Teaching is another resilient path. Classroom instruction involves adapting to individual students, managing group dynamics, and building relationships, none of which lend themselves to automation. Emergency response fields (paramedicine, firefighting, emergency management) are similarly protected because they demand rapid physical action in unpredictable environments.

Engineering and computer science sit in an interesting position. These fields are building the AI tools that displace other jobs, which means practitioners stay in demand even as the technology advances. The key is staying current: an engineer or developer who stops learning new frameworks and tools will lose ground, but one who keeps up remains highly employable.

How to Choose Based on Your Priorities

No single degree is “the most useful” for everyone. Your best choice depends on what you’re solving for. If you want the highest paycheck as fast as possible, computer science or engineering gets you there. If you want to minimize financial risk, look at programs with low debt-to-income ratios, especially associate-level technical programs that get you earning in two years. If you value career flexibility and aren’t sure where you’ll land, business, finance, or psychology give you the widest range of options. If job security over the next decade matters most, healthcare and education offer structural demand that isn’t going away.

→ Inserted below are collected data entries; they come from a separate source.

(** * Quota ledger and model selector of the AI notes backend

    A shallow embedding of [services/redisClient.js] (the counter store
    helpers, the admission check, the status read, the token reconciler and
    the ad-reward credit) and of [selectModel] in [services/modelRouter.js],
    followed by the properties of the specification that concern them; then
    of the rest of the router ([estimateTokens], [routeModelRequest],
    [getRecommendedModel]), of the reconnection delay and of the handlers of
    [routes/modelRoute.js] and [routes/rewardRoute.js], with further
    properties of the code.

    Modelling conventions.
    - An [async] function is a computation over the Redis server it talks
      to: it takes the server state and gives back an outcome (the promise
      resolved with a value, or rejected with an error) and the new state.
      [await] is the bind of that monad; a rejected promise that is awaited
      outside any [try] aborts the rest of the function.
    - The Redis server is a finite map from keys to integer values with an
      optional absolute expiry instant, a clock (milliseconds), and a
      schedule saying which of the coming commands fail (connection lost,
      retries exhausted).  Expired keys are reaped lazily: every command
      treats an entry whose expiry instant has passed as absent.
    - Counters are unbounded integers [Z]; the strings Redis stores for them
      and [parseInt] are not represented.  A JavaScript number holds an
      integer exactly when it lies strictly between -2^53 and 2^53
      ([safeInteger]); what the code returns for a counter beyond that range
      is rounded, and the contract of the counter helpers is stated within
      it.
    - [new Date()] and [Date.now()] are inputs of the functions that call
      them; a [Date] is the record of the UTC fields the code reads.  The
      server's clock is its own, and does not move while one call is
      served.
    - Usage fractions are exact rationals.  The limits the fractions divide
      by are 30 and 500000 and the counters are integers, so a fraction
      that differs from 0.7 or 0.5 differs by far more than the rounding of
      a double, and the comparisons agree with the ones JavaScript makes.
      The same holds of a threshold configured as a whole number of
      percent [p]: [p / 100] and the fractions are quotients of integers,
      equal as doubles when they are equal and apart by 1/500000 at least
      when they are not.  A threshold with decimals is rounded twice by the
      code, by [parseFloat] and by the division (65.1 gives
      0.6509999999999999), and may then compare otherwise with a fraction
      equal to the rational it denotes; the case analysis of [selectModel]
      is therefore stated for the default and for whole percents
      ([wholePercent]). *)

From stdpp Require Import gmap strings pretty list.
From Stdlib Require Import Ascii QArith.

Open Scope Z_scope.

(** ** Promises *)

Inductive Outcome (A : Type) : Type :=
| Resolved (a : A)
| Thrown (error : string).
Arguments Resolved {A} a.
Arguments Thrown {A} error.

(** ** The Redis server *)

Record Entry := mkEntry { value : Z; expireAt : option Z }.

Record Redis := mkRedis {
  db : gmap string Entry;
  clock : Z;
  faults : list bool
}.

Definition Async (A : Type) : Type := Redis -> Outcome A * Redis.

Definition ret {A} (a : A) : Async A := fun r => (Resolved a, r).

The strongest play, when possible, is to combine two of these dimensions. A nursing degree offers both high demand and automation resilience. A computer science degree delivers top-tier pay and strong long-term relevance. A finance degree pairs solid earnings with genuine versatility. Whatever you choose, the degrees that hold their value over time share a common thread: they build specific, demonstrable skills that employers need, not just broad knowledge that’s hard to put on a resume.